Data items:
-- Opening Marker --

(* ===== verification/Main.v ===== *)
(** The five commands of [src/src/main.rs]: which sealing key a node uses, how the
    KMS service is put together, what [genesis] and [status] do, and the process from
    its command line ([Cli.v]) to its exit code.

    The signal handler and the tracing subscriber are not modelled; [anyhow]'s
    errors are [AnyError]. *)
From S2P Require Import Prelude Grpc Host Tss SimTpm Steps Envelope Sealer Kms KmsConc Fleet KmsVault Authz Certs Permits Enroll Join Clap Cli.

Section Main.
Context `{D : TssData} {O : TssOps} {K : KeyIdDeps} `{KA : KubeApi} `{X : X509} `{P : Pki}
  {PI : PkiIssue} {ET : ErrorText} {ED : EnrollDeps} {JD : JoinDeps}.

(** [anyhow::Error]: an error of the program under a chain of contexts. *)
Inductive AnyError :=
| Any_Tss (e : TssError)
| Any_Tpm (e : TpmError TssError)
| Any_Fleet (e : FleetError TssError)
| Any_Io (e : IoError)
| Any_Transport (e : TransportError)
| Any_Enroll (e : EnrollError)
| Any_Join (e : JoinError)
| Context_ (msg : string) (e : AnyError).

(** [build_sealer]: the fleet key if the probe finds one, with the per-node
    SRK as legacy sealer, and the SRK alone otherwise.  The probe's context goes
    into the fleet sealer, or is dropped at the end. *)
Definition build_sealer (tcti_conf : TctiNameConf) : M World AnyError (TpmSealer * option TpmSealer) :=
  probe ← map_errM (Context_ "connecting to TPM" ∘ Any_Tss) (context_new tcti_conf);
  r ← on_failure (context_drop probe) (attempt (load_fleet_key probe));
  match r with
  | inl fleet_key =>
      primary ← map_errM Any_Tpm (from_primary probe fleet_key);
      legacy ← on_failure (sealer_dropped primary)
                 (map_errM (Context_ "building legacy per-node SRK fallback for Decrypt" ∘ Any_Tpm)
                    (sealer_new tcti_conf));
      mret (primary, Some legacy)
  | inr _ =>
      finally (context_drop probe) (
        s ← map_errM Any_Tpm (sealer_new tcti_conf);
        mret (s, None))
  end.

(** [run_genesis] *)
Definition run_genesis (tcti : string) (force : bool) : M World AnyError unit :=
  tcti_conf ← lift (map_err (Context_ "invalid TCTI configuration" ∘ Any_Tss) (tcti_from_str tcti));
  context ← map_errM (Context_ "connecting to TPM" ∘ Any_Tss) (context_new tcti_conf);
  finally (context_drop context) (
    _ ← map_errM (Context_ "creating fleet sealing key" ∘ Any_Fleet) (create_fleet_key context force);
    mret tt).

(** The line [run_status] prints. *)
Definition status_line (fleet_key : bool) (id : string) : string :=
  ("fleet_key=" +:+ (if fleet_key then "true" else "false") +:+ " key_id=" +:+ id)%string.
(** * The writers write to one slot *)
Section Writers.
Context `{D : TssData} {L : TssDataLaws} {O : TssOps} {TM : TpmModel} {FS : FaultSpec}
  `{P : Pki} {ET : ErrorText} `{JD : JoinDeps}.
Abbreviation SLOT := FLEET_KEY_PERSISTENT_HANDLE.
Abbreviation off_slot := (agree_off SLOT).

Lemma keeps_persist c h : keeps off_slot (persist c h).
Proof. unfold persist, key_handle_from. eapply keeps_bind_lift; [by rewrite slot_ok|]. nv_solve. Qed.
Lemma keeps_delete c : keeps off_slot (delete_persisted_fleet_key c).
Proof.
  unfold delete_persisted_fleet_key. apply keeps_bind; [apply _|nv_solve|].
  intros [h|e]; [|nv_solve]. eapply keeps_bind_lift; [by rewrite slot_ok|]. nv_solve.
Qed.
Hint Resolve keeps_persist keeps_delete : nv.
Lemma keeps_create_fleet_key c force : keeps off_slot (create_fleet_key c force).
Proof. unfold create_fleet_key, create_and_persist. nv_solve. Qed.
Lemma keeps_import_and_persist c t blob : keeps off_slot (import_and_persist c t blob).
Proof. unfold import_and_persist. nv_solve. Qed.
Hint Resolve keeps_create_fleet_key keeps_import_and_persist : nv.
Lemma keeps_run_join fs seed tcti dir : keeps off_slot (run_join fs seed tcti dir).
Proof. unfold run_join. nv_solve; apply keeps_on_tpm; nv_solve. Qed.
End Writers.

(** * Following a transient key through failures *)
Section Transient.
Context `{D : TssData} {L : TssDataLaws} {O : TssOps} {TM : TpmModel} {FS : FaultSpec}.
Abbreviation SLOT := FLEET_KEY_PERSISTENT_HANDLE.

(** Handle [h] of context [c] denotes a loaded object that is not persistent. *)
Definition transient (w : World) (c : Ctx) (h : ESYS_TR) : Prop :=
  ∃ ob, obj_at (view w) c h = Some ob ∧ ∀ sl k, ob ≠ OPersistent sl k.
(** [m] leaves it loaded, unless it panics. *)
Definition holds {E A} (c : Ctx) (h : ESYS_TR) (m : M World E A) : Prop :=
  ∀ w, transient w c h → (m w).1 ≠ Panic → transient (m w).2 c h.

Lemma transient_obj w w' c h :
  obj_at (view w') c h = obj_at (view w) c h → transient w c h → transient w' c h.
Proof. intros He (ob & Ho & Hp). exists ob. by rewrite He. Qed.
Lemma transient_add w w' c h h' o :
  obj_at (view w) c h' = None → view w' = add_obj c h' o (view w) → transient w c h → transient w' c h.
Proof.
  intros Hf Hv Ht. pose proof Ht as (ob & Ho & _). eapply transient_obj, Ht.
  rewrite Hv. apply obj_at_add_ne. by eapply fresh_ne.
Qed.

-- Closing Marker --

As the answer, set down only the lines from the data above between the one holding "(e : JoinError)" and the one holding "into the fleet", inclusive, exactly as they read.

| Any_Join (e : JoinError)
| Context_ (msg : string) (e : AnyError).

(** [build_sealer]: the fleet key if the probe finds one, with the per-node
    SRK as legacy sealer, and the SRK alone otherwise.  The probe's context goes
    into the fleet sealer, or is dropped at the end. *)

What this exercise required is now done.